На мостике лодки сразу заметили фигуру лейтенанта, одиноко стоящую на пирсе. Слышу голос по мегафону:
– Лейтенант, к нам назначен?
Уверенно киваю головой, одновременно отдавая честь.
– Принимай концы, лейтенант!
С носа и кормы лодки полетели на пирс «бросательные». Стараясь выполнить свое первое задание как можно лучше, бросился вытаскивать швартовые концы. От волнения никак не могу понять, куда какие набрасывать. Еще больше волнуюсь. Слышу веселые голоса:
– Куда набрасываешь конец? Танковое училище закончил, наверное?!
Носовая швартовая команда
Фото: navy.su
Но в итоге все концы приняты и надежно закреплены. С носовой надстройки моряки швартовой команды ловко спустили трап. На пирс первым ступил командир лодки, которому я, как положено, отрапортовал о назначении на должность минера. А через некоторое время на пирс высыпала и вся команда лодки. Меня обступили незнакомые моряки в комбинезонах, пропахнувших тем особым запахом, который есть только на дизельных подводных лодках.
Посыпались вопросы: как зовут, фамилия, из какого училища? Отвечал невпопад, не зная, к кому и как обращаться. Помню доброжелательный смех, легкое подначивание, пожимание рук, похлопывание по плечу. И как-то сразу отлегло от сердца, я понял, что попал в родную подводную семью. Так тепло могут принимать молодых лейтенантов только подводники.
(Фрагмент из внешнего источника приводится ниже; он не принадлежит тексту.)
Definition setIdentifiers (ids : FiveGIdentifiers) (c : UeContext) : UeContext :=
  mkUeContext ids (locationInfo_ c) (securityContext_ c) (pduSessions_ c)
    (accessInfo_ c) (mobilityInfo_ c) (subscriptionInfo_ c) (registrationState_ c)
    (connectionState_ c) (lastActivity_ c) (creationTime_ c).
Definition set_location (l : LocationInfo) (c : UeContext) : UeContext :=
  mkUeContext (identifiers_ c) l (securityContext_ c) (pduSessions_ c)
    (accessInfo_ c) (mobilityInfo_ c) (subscriptionInfo_ c) (registrationState_ c)
    (connectionState_ c) (lastActivity_ c) (creationTime_ c).
Definition set_security (x : SecurityContext) (c : UeContext) : UeContext :=
  mkUeContext (identifiers_ c) (locationInfo_ c) x (pduSessions_ c)
    (accessInfo_ c) (mobilityInfo_ c) (subscriptionInfo_ c) (registrationState_ c)
    (connectionState_ c) (lastActivity_ c) (creationTime_ c).
Definition set_sessions (l : list PduSession) (c : UeContext) : UeContext :=
  mkUeContext (identifiers_ c) (locationInfo_ c) (securityContext_ c) l
    (accessInfo_ c) (mobilityInfo_ c) (subscriptionInfo_ c) (registrationState_ c)
    (connectionState_ c) (lastActivity_ c) (creationTime_ c).
Definition set_access (x : AccessInfo) (c : UeContext) : UeContext :=
  mkUeContext (identifiers_ c) (locationInfo_ c) (securityContext_ c) (pduSessions_ c)
    x (mobilityInfo_ c) (subscriptionInfo_ c) (registrationState_ c)
    (connectionState_ c) (lastActivity_ c) (creationTime_ c).
Definition set_mobility (x : MobilityInfo) (c : UeContext) : UeContext :=
  mkUeContext (identifiers_ c) (locationInfo_ c) (securityContext_ c) (pduSessions_ c)
    (accessInfo_ c) x (subscriptionInfo_ c) (registrationState_ c)
    (connectionState_ c) (lastActivity_ c) (creationTime_ c).
Definition set_subscription (x : SubscriptionInfo) (c : UeContext) : UeContext :=
  mkUeContext (identifiers_ c) (locationInfo_ c) (securityContext_ c) (pduSessions_ c)
    (accessInfo_ c) (mobilityInfo_ c) x (registrationState_ c)
    (connectionState_ c) (lastActivity_ c) (creationTime_ c).
Definition setRegistrationState (st : string) (c : UeContext) : UeContext :=
  mkUeContext (identifiers_ c) (locationInfo_ c) (securityContext_ c) (pduSessions_ c)
    (accessInfo_ c) (mobilityInfo_ c) (subscriptionInfo_ c) st
    (connectionState_ c) (lastActivity_ c) (creationTime_ c).
Definition setConnectionState (st : string) (c : UeContext) : UeContext :=
  mkUeContext (identifiers_ c) (locationInfo_ c) (securityContext_ c) (pduSessions_ c)
    (accessInfo_ c) (mobilityInfo_ c) (subscriptionInfo_ c) (registrationState_ c)
    st (lastActivity_ c) (creationTime_ c).
Definition updateLastActivity (now : time_point) (c : UeContext) : UeContext :=
  mkUeContext (identifiers_ c) (locationInfo_ c) (securityContext_ c) (pduSessions_ c)
    (accessInfo_ c) (mobilityInfo_ c) (subscriptionInfo_ c) (registrationState_ c)
    (connectionState_ c) now (creationTime_ c).

Definition setRanNodeId (id : string) (c : UeContext) : UeContext :=
  let a := accessInfo_ c in
  set_access (mkAccessInfo (accessType a) (anType a) id (anIpAddress a) (anPort a)
                (acc_isConnected a)) c.
Definition setTai (t : string) (c : UeContext) : UeContext :=
  let l := locationInfo_ c in
  set_location (mkLocationInfo t (cellId l) (loc_plmnId l) (tac l) (ratType l)
                  (lastUpdate l)) c.

Definition isAuthenticated (c : UeContext) : bool := sec_isAuthenticated (securityContext_ c).
Definition isConnected (c : UeContext) : bool := acc_isConnected (accessInfo_ c).

Definition updateLocation (now : time_point) (l : LocationInfo) (c : UeContext) : UeContext :=
  updateLastActivity now
    (set_location (mkLocationInfo (tai l) (cellId l) (loc_plmnId l) (tac l) (ratType l) now) c).

Definition updateSecurityContext (now : time_point) (x : SecurityContext) (c : UeContext)
    : UeContext :=
  updateLastActivity now
    (set_security (mkSecurityContext (kAmf x) (kSeaf x) (kAusf x) (ngKsi x) (authVector x)
                     (sec_isAuthenticated x) now) c).

Definition same_session (id : Z) (s : PduSession) : bool := (sessionId s =? id)%Z.

Definition addPduSession (now : time_point) (session : PduSession) (c : UeContext) : UeContext :=
  updateLastActivity now
    (set_sessions
       (match find_first (same_session (sessionId session)) (pduSessions_ c) with
        | Some _ => replace_first (same_session (sessionId session)) session (pduSessions_ c)
        | None => pduSessions_ c ++ [session]
        end) c).

Definition removePduSession (now : time_point) (id : Z) (c : UeContext) : UeContext :=
  updateLastActivity now
    (set_sessions (filter (fun s => same_session id s = false) (pduSessions_ c)) c).

Definition getActivePduSessions (c : UeContext) : list PduSession :=
  filter (fun s => isActive s = true) (pduSessions_ c).

Definition getPduSession (id : Z) (c : UeContext) : option PduSession :=
  find_first (same_session id) (pduSessions_ c).

Definition updateAccessInfo (now : time_point) (x : AccessInfo) (c : UeContext) : UeContext :=
  updateLastActivity now (set_access x c).
Definition updateMobilityInfo (now : time_point) (x : MobilityInfo) (c : UeContext) : UeContext :=
  updateLastActivity now (set_mobility x c).
Definition updateSubscriptionInfo (now : time_point) (x : SubscriptionInfo) (c : UeContext)
    : UeContext :=
  updateLastActivity now (set_subscription x c).

(** ** The manager *)

Record UeContextManager : Set := mkUeContextManager {
  ueContexts_ : gmap string UeContext;
  gutiToSupi_ : gmap string string;
  contextMutex_ : bool }.

(** The singleton as [getInstance] builds it. *)
Definition UeContextManager_init : UeContextManager := mkUeContextManager ∅ ∅ false.

Definition set_contexts (m : gmap string UeContext) (s : UeContextManager) : UeContextManager :=
  mkUeContextManager m (gutiToSupi_ s) (contextMutex_ s).
Definition set_gutis (m : gmap string string) (s : UeContextManager) : UeContextManager :=
  mkUeContextManager (ueContexts_ s) m (contextMutex_ s).
Definition set_context_mutex (b : bool) (s : UeContextManager) : UeContextManager :=
  mkUeContextManager (ueContexts_ s) (gutiToSupi_ s) b.
(* ===== verification/N1N2Interface.v ===== *)
(** * N1N2Interface: messages to UEs (N1) and to RAN nodes (N2)

    Models src/5gc/amf/include/N1N2Interface.h and src/N1N2Interface.cpp. A
    registered [std::function] is an opaque callback identifier; the calls made
    to callbacks are recorded, in order, in [callback_log]. The counters are
    [std::atomic<size_t>] and wrap at 2^64. *)

From stdpp Require Import pretty finite.
From S2P Require Import Prelude.

Local Open Scope string_scope.

Module N1MessageType.
Inductive N1MessageType : Set :=
  | REGISTRATION_REQUEST | REGISTRATION_ACCEPT | REGISTRATION_REJECT | REGISTRATION_COMPLETE
  | DEREGISTRATION_REQUEST_UE_ORIG | DEREGISTRATION_REQUEST_UE_TERM
  | DEREGISTRATION_ACCEPT_UE_ORIG | DEREGISTRATION_ACCEPT_UE_TERM
  | SERVICE_REQUEST | SERVICE_ACCEPT | SERVICE_REJECT
  | AUTHENTICATION_REQUEST | AUTHENTICATION_RESPONSE | AUTHENTICATION_RESULT
  | AUTHENTICATION_FAILURE | AUTHENTICATION_REJECT
  | SECURITY_MODE_COMMAND | SECURITY_MODE_COMPLETE | SECURITY_MODE_REJECT
  | IDENTITY_REQUEST | IDENTITY_RESPONSE
  | CONFIGURATION_UPDATE_COMMAND | CONFIGURATION_UPDATE_COMPLETE
  | DL_NAS_TRANSPORT | UL_NAS_TRANSPORT.
#[global] Instance n1_eq_dec : EqDecision N1MessageType.
Proof. solve_decision. Defined.
Definition all : list N1MessageType :=
  [REGISTRATION_REQUEST; REGISTRATION_ACCEPT; REGISTRATION_REJECT; REGISTRATION_COMPLETE;
   DEREGISTRATION_REQUEST_UE_ORIG; DEREGISTRATION_REQUEST_UE_TERM;
   DEREGISTRATION_ACCEPT_UE_ORIG; DEREGISTRATION_ACCEPT_UE_TERM;
   SERVICE_REQUEST; SERVICE_ACCEPT; SERVICE_REJECT;
   AUTHENTICATION_REQUEST; AUTHENTICATION_RESPONSE; AUTHENTICATION_RESULT;
   AUTHENTICATION_FAILURE; AUTHENTICATION_REJECT;
   SECURITY_MODE_COMMAND; SECURITY_MODE_COMPLETE; SECURITY_MODE_REJECT;
   IDENTITY_REQUEST; IDENTITY_RESPONSE;
   CONFIGURATION_UPDATE_COMMAND; CONFIGURATION_UPDATE_COMPLETE;
   DL_NAS_TRANSPORT; UL_NAS_TRANSPORT].
#[global] Program Instance n1_finite : Finite N1MessageType := {| enum := all |}.
Next Obligation. by apply (bool_decide_unpack _). Qed.
Next Obligation. intros []; by apply (bool_decide_unpack _). Qed.
End N1MessageType.

Module N2MessageType.
Inductive N2MessageType : Set :=
  | INITIAL_CONTEXT_SETUP_REQUEST | INITIAL_CONTEXT_SETUP_RESPONSE | INITIAL_CONTEXT_SETUP_FAILURE
  | UE_CONTEXT_RELEASE_COMMAND | UE_CONTEXT_RELEASE_COMPLETE | UE_CONTEXT_RELEASE_REQUEST
  | UE_CONTEXT_MODIFICATION_REQUEST | UE_CONTEXT_MODIFICATION_RESPONSE
  | UE_CONTEXT_MODIFICATION_FAILURE
  | HANDOVER_REQUIRED | HANDOVER_REQUEST | HANDOVER_REQUEST_ACKNOWLEDGE | HANDOVER_FAILURE
  | HANDOVER_NOTIFY | HANDOVER_CANCEL
  | PAGING
  | PATH_SWITCH_REQUEST | PATH_SWITCH_REQUEST_ACKNOWLEDGE | PATH_SWITCH_REQUEST_FAILURE
  | ERROR_INDICATION
  | NG_RESET | NG_RESET_ACKNOWLEDGE
  | NG_SETUP_REQUEST | NG_SETUP_RESPONSE | NG_SETUP_FAILURE
  | AMF_CONFIGURATION_UPDATE | AMF_CONFIGURATION_UPDATE_ACKNOWLEDGE
  | AMF_CONFIGURATION_UPDATE_FAILURE
  | RAN_CONFIGURATION_UPDATE | RAN_CONFIGURATION_UPDATE_ACKNOWLEDGE
  | RAN_CONFIGURATION_UPDATE_FAILURE.
#[global] Instance n2_eq_dec : EqDecision N2MessageType.
Proof. solve_decision. Defined.
Definition all : list N2MessageType :=
  [INITIAL_CONTEXT_SETUP_REQUEST; INITIAL_CONTEXT_SETUP_RESPONSE; INITIAL_CONTEXT_SETUP_FAILURE;
   UE_CONTEXT_RELEASE_COMMAND; UE_CONTEXT_RELEASE_COMPLETE; UE_CONTEXT_RELEASE_REQUEST;
   UE_CONTEXT_MODIFICATION_REQUEST; UE_CONTEXT_MODIFICATION_RESPONSE;
   UE_CONTEXT_MODIFICATION_FAILURE;
   HANDOVER_REQUIRED; HANDOVER_REQUEST; HANDOVER_REQUEST_ACKNOWLEDGE; HANDOVER_FAILURE;
   HANDOVER_NOTIFY; HANDOVER_CANCEL; PAGING;
   PATH_SWITCH_REQUEST; PATH_SWITCH_REQUEST_ACKNOWLEDGE; PATH_SWITCH_REQUEST_FAILURE;
   ERROR_INDICATION; NG_RESET; NG_RESET_ACKNOWLEDGE;
   NG_SETUP_REQUEST; NG_SETUP_RESPONSE; NG_SETUP_FAILURE;
   AMF_CONFIGURATION_UPDATE; AMF_CONFIGURATION_UPDATE_ACKNOWLEDGE;
   AMF_CONFIGURATION_UPDATE_FAILURE;
   RAN_CONFIGURATION_UPDATE; RAN_CONFIGURATION_UPDATE_ACKNOWLEDGE;
   RAN_CONFIGURATION_UPDATE_FAILURE].
#[global] Program Instance n2_finite : Finite N2MessageType := {| enum := all |}.
Next Obligation. by apply (bool_decide_unpack _). Qed.
Next Obligation. intros []; by apply (bool_decide_unpack _). Qed.
End N2MessageType.

(** [static_cast<int>(type)]: the position in the enumeration. *)
Definition n1_to_int (t : N1MessageType.N1MessageType) : Z := Z.of_nat (encode_nat t).
Definition n2_to_int (t : N2MessageType.N2MessageType) : Z := Z.of_nat (encode_nat t).

Record N1Message : Set := mkN1Message {
  n1_messageType : N1MessageType.N1MessageType;
  ueId : string;
  nasMessageContainer : string;
  n1_ieList : gmap string string;
  n1_timestamp : time_point }.

Record N2Message : Set := mkN2Message {
  n2_messageType : N2MessageType.N2MessageType;
  n2_ranNodeId : string;
  ueNgapId : string;
  amfUeNgapId : string;
  ngapContainer : string;
  n2_ieList : gmap string string;
  n2_timestamp : time_point }.

(** The information elements as both [toString] functions print them. *)
Definition print_ies (ies : gmap string string) : string :=
  foldl (fun acc kv => acc +:+ "," +:+ kv.1 +:+ ":" +:+ kv.2) "" (string_map_ordered ies).

Definition N1Message_toString (m : N1Message) : string :=
  "N1Message{type:" +:+ pretty (n1_to_int (n1_messageType m)) +:+ ",ue_id:" +:+ ueId m
    +:+ print_ies (n1_ieList m)
    +:+ ",payload_size:" +:+ pretty (Z.of_nat (String.length (nasMessageContainer m))) +:+ "}".

Definition N2Message_toString (m : N2Message) : string :=
  "N2Message{type:" +:+ pretty (n2_to_int (n2_messageType m)) +:+ ",ran_node_id:"
    +:+ n2_ranNodeId m +:+ ",ue_ngap_id:" +:+ ueNgapId m +:+ ",amf_ue_ngap_id:"
    +:+ amfUeNgapId m +:+ print_ies (n2_ieList m)
    +:+ ",payload_size:" +:+ pretty (Z.of_nat (String.length (ngapContainer m))) +:+ "}".

Record N1N2InterfaceManager : Set := mkN1N2InterfaceManager {
  connectedRanNodes_ : gmap string bool;
  n1MessageCount_ : Z;
  n2MessageCount_ : Z;
  serviceRunning_ : bool;
  bindAddress_ : string;
  n2Port_ : Z;
  interfaceMutex_ : bool;
  n1Callbacks_ : gmap N1MessageType.N1MessageType nat;
  n2Callbacks_ : gmap N2MessageType.N2MessageType nat;
  callback_log : list (nat * (N1Message + N2Message)) }.

(** The singleton as [getInstance] builds it; the port is not initialised. *)
Definition N1N2InterfaceManager_init (j : Junk) : N1N2InterfaceManager :=
  mkN1N2InterfaceManager ∅ 0 0 false "" (junk_int j) false ∅ ∅ [].

Definition set_service (running : bool) (addr : string) (port : Z) (s : N1N2InterfaceManager) :=
  mkN1N2InterfaceManager (connectedRanNodes_ s) (n1MessageCount_ s) (n2MessageCount_ s)
    running addr port (interfaceMutex_ s) (n1Callbacks_ s) (n2Callbacks_ s) (callback_log s).
Definition set_interface_mutex (b : bool) (s : N1N2InterfaceManager) :=
  mkN1N2InterfaceManager (connectedRanNodes_ s) (n1MessageCount_ s) (n2MessageCount_ s)
    (serviceRunning_ s) (bindAddress_ s) (n2Port_ s) b (n1Callbacks_ s) (n2Callbacks_ s)
    (callback_log s).
Definition set_counts (c1 c2 : Z) (s : N1N2InterfaceManager) :=
  mkN1N2InterfaceManager (connectedRanNodes_ s) c1 c2
    (serviceRunning_ s) (bindAddress_ s) (n2Port_ s) (interfaceMutex_ s) (n1Callbacks_ s)
    (n2Callbacks_ s) (callback_log s).
Definition set_callbacks (c1 : gmap N1MessageType.N1MessageType nat)
    (c2 : gmap N2MessageType.N2MessageType nat) (s : N1N2InterfaceManager) :=
  mkN1N2InterfaceManager (connectedRanNodes_ s) (n1MessageCount_ s) (n2MessageCount_ s)
    (serviceRunning_ s) (bindAddress_ s) (n2Port_ s) (interfaceMutex_ s) c1 c2
    (callback_log s).
Definition log_callback (f : nat) (m : N1Message + N2Message) (s : N1N2InterfaceManager) :=
  mkN1N2InterfaceManager (connectedRanNodes_ s) (n1MessageCount_ s) (n2MessageCount_ s)
    (serviceRunning_ s) (bindAddress_ s) (n2Port_ s) (interfaceMutex_ s) (n1Callbacks_ s)
    (n2Callbacks_ s) (callback_log s ++ [(f, m)]).

Definition interface_locked {A} (body : cpp N1N2InterfaceManager A) : cpp N1N2InterfaceManager A :=
  lock_guard interfaceMutex_ set_interface_mutex body.

Definition registerN1Callback (t : N1MessageType.N1MessageType) (f : nat)
    : cpp N1N2InterfaceManager unit :=
  modify (fun s => set_callbacks (<[t := f]> (n1Callbacks_ s)) (n2Callbacks_ s) s).

Definition registerN2Callback (t : N2MessageType.N2MessageType) (f : nat)
    : cpp N1N2InterfaceManager unit :=
  modify (fun s => set_callbacks (n1Callbacks_ s) (<[t := f]> (n2Callbacks_ s)) s).

Definition startN1N2Service (bindAddress : string) (n2Port : Z) : cpp N1N2InterfaceManager bool :=
  interface_locked (
    running ← gets serviceRunning_;
    if (running : bool) then mret true
    else modify (set_service true bindAddress n2Port) ;; mret true).

Definition stopN1N2Service : cpp N1N2InterfaceManager unit :=
  interface_locked (
    running ← gets serviceRunning_;
    if negb running then mret tt
    else modify (fun s => set_service false (bindAddress_ s) (n2Port_ s) s)).

Definition sendN1Message (m : N1Message) : cpp N1N2InterfaceManager bool :=
  running ← gets serviceRunning_;
  if negb running then mret false
  else modify (fun s => set_counts (wrap64 (n1MessageCount_ s + 1)) (n2MessageCount_ s) s) ;;
       mret true.

Definition sendN2Message (m : N2Message) : cpp N1N2InterfaceManager bool :=
  running ← gets serviceRunning_;
  if negb running then mret false
  else modify (fun s => set_counts (n1MessageCount_ s) (wrap64 (n2MessageCount_ s + 1)) s) ;;
       mret true.

Definition handleN1Message (m : N1Message) : cpp N1N2InterfaceManager unit :=
  it ← gets (fun s => n1Callbacks_ s !! n1_messageType m);
  match it with
  | Some f => modify (log_callback f (inl m))
  | None => mret tt
  end.

Definition handleN2Message (m : N2Message) : cpp N1N2InterfaceManager unit :=
  it ← gets (fun s => n2Callbacks_ s !! n2_messageType m);
  match it with
  | Some f => modify (log_callback f (inr m))
  | None => mret tt
  end.

Definition isRanNodeConnected (id : string) : cpp N1N2InterfaceManager bool :=
  interface_locked (gets (fun s => default false (connectedRanNodes_ s !! id))).

Definition getConnectedRanNodes : cpp N1N2InterfaceManager (list string) :=
  interface_locked (gets (fun s =>
    (filter (fun e => e.2 = true) (string_map_ordered (connectedRanNodes_ s))).*1)).

Definition n1MessageTypeToString (t : N1MessageType.N1MessageType) : string :=
  match t with
  | N1MessageType.REGISTRATION_REQUEST => "REGISTRATION_REQUEST"
  | N1MessageType.REGISTRATION_ACCEPT => "REGISTRATION_ACCEPT"
  | N1MessageType.AUTHENTICATION_REQUEST => "AUTHENTICATION_REQUEST"
  | N1MessageType.AUTHENTICATION_RESPONSE => "AUTHENTICATION_RESPONSE"
  | _ => "UNKNOWN"
  end.

Definition n2MessageTypeToString (t : N2MessageType.N2MessageType) : string :=
  match t with
  | N2MessageType.INITIAL_CONTEXT_SETUP_REQUEST => "INITIAL_CONTEXT_SETUP_REQUEST"
  | N2MessageType.UE_CONTEXT_RELEASE_COMMAND => "UE_CONTEXT_RELEASE_COMMAND"
  | N2MessageType.HANDOVER_REQUEST => "HANDOVER_REQUEST"
  | N2MessageType.PAGING => "PAGING"
  | _ => "UNKNOWN"
  end.

Definition stringToN1MessageType (str : string) : N1MessageType.N1MessageType :=
  if String.eqb str "REGISTRATION_REQUEST" then N1MessageType.REGISTRATION_REQUEST else
  if String.eqb str "REGISTRATION_ACCEPT" then N1MessageType.REGISTRATION_ACCEPT else
  if String.eqb str "AUTHENTICATION_REQUEST" then N1MessageType.AUTHENTICATION_REQUEST else
  if String.eqb str "AUTHENTICATION_RESPONSE" then N1MessageType.AUTHENTICATION_RESPONSE else
  N1MessageType.REGISTRATION_REQUEST.

Definition stringToN2MessageType (str : string) : N2MessageType.N2MessageType :=
  if String.eqb str "INITIAL_CONTEXT_SETUP_REQUEST"
  then N2MessageType.INITIAL_CONTEXT_SETUP_REQUEST else
  if String.eqb str "UE_CONTEXT_RELEASE_COMMAND"
  then N2MessageType.UE_CONTEXT_RELEASE_COMMAND else
  if String.eqb str "HANDOVER_REQUEST" then N2MessageType.HANDOVER_REQUEST else
  if String.eqb str "PAGING" then N2MessageType.PAGING else
  N2MessageType.INITIAL_CONTEXT_SETUP_REQUEST.

(** ** Facts the state machine uses *)

Lemma sendN1Message_spec m s :
  sendN1Message m s =
    if serviceRunning_ s
    then Ok true (set_counts (wrap64 (n1MessageCount_ s + 1)) (n2MessageCount_ s) s)
    else Ok false s.
Proof. unfold sendN1Message, mbind, cpp_bind. cbn. by destruct (serviceRunning_ s). Qed.

Lemma sendN2Message_spec m s :
  sendN2Message m s =
    if serviceRunning_ s
    then Ok true (set_counts (n1MessageCount_ s) (wrap64 (n2MessageCount_ s + 1)) s)
    else Ok false s.
Proof. unfold sendN2Message, mbind, cpp_bind. cbn. by destruct (serviceRunning_ s). Qed.

Lemma startN1N2Service_spec addr port s :
  interfaceMutex_ s = false ->
  startN1N2Service addr port s =
    Ok true (if serviceRunning_ s then s else set_service true addr port s).
Proof.
  intros HL. unfold startN1N2Service, interface_locked, lock_guard. rewrite HL.
  unfold mbind, cpp_bind. cbn. destruct s as [??? [] ?? [] ???]; done.
Qed.

Lemma n1_to_int_inj t1 t2 : n1_to_int t1 = n1_to_int t2 -> t1 = t2.
Proof. unfold n1_to_int. intros ?%Nat2Z.inj. by apply (inj encode_nat). Qed.

Example n1_to_int_values :
  n1_to_int N1MessageType.REGISTRATION_REQUEST = 0%Z /\
  n1_to_int N1MessageType.UL_NAS_TRANSPORT = 24%Z /\
  n2_to_int N2MessageType.PAGING = 15%Z /\
  n2_to_int N2MessageType.RAN_CONFIGURATION_UPDATE_FAILURE = 30%Z.
Proof. split_and!; vm_compute; reflexivity. Qed.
Почему я так подробно описываю свое первое знакомство с подводной лодкой, на которой предстояло служить? Да потому, что это, пожалуй, самые волнительные минуты в жизни каждого выпускника училища. Для меня это точно были самые незабываемые моменты из всей моей подводной биографии.
На следующий день состоялось мое первое знакомство с личным составом минно-торпедной боевой части. Капитан-лейтенант Федор Ермолюк, которого я должен сменить, оказывается, уже был назначен приказом Командующего флотом на должность старпома опытовой подводной лодки СС-149. Поэтому процесс приема-передачи дел проходил предельно кратко. Управились за один час. Опытный минер Федор Ермолюк знал, как нужно передавать дела по должности.
– Вот старшина команды торпедистов мичман Петр Сигачев – он все знает по нашей специальности, всему тебя научит, все подскажет, верь ему. Всему остальному тебя научит старпом.
Старшина команды Сигачев молча стоял рядом, тактично не вмешиваясь в разговор офицеров. Этот небольшого роста, коренастый мичман, обладавший несколько своеобразным чувством юмора, уже в то время опытный подводник, действительно оказал мне неоценимую помощь в освоении специальности и становлении в должности. Тогда я еще не знал, что с этим мичманом мне предстоит служить вместе многие годы не только в должности минера, но и будучи старпомом и командиром лодки. И все эти годы Петр Сигачев был отличным старшиной команды торпедистов, моим хорошим старшим товарищем.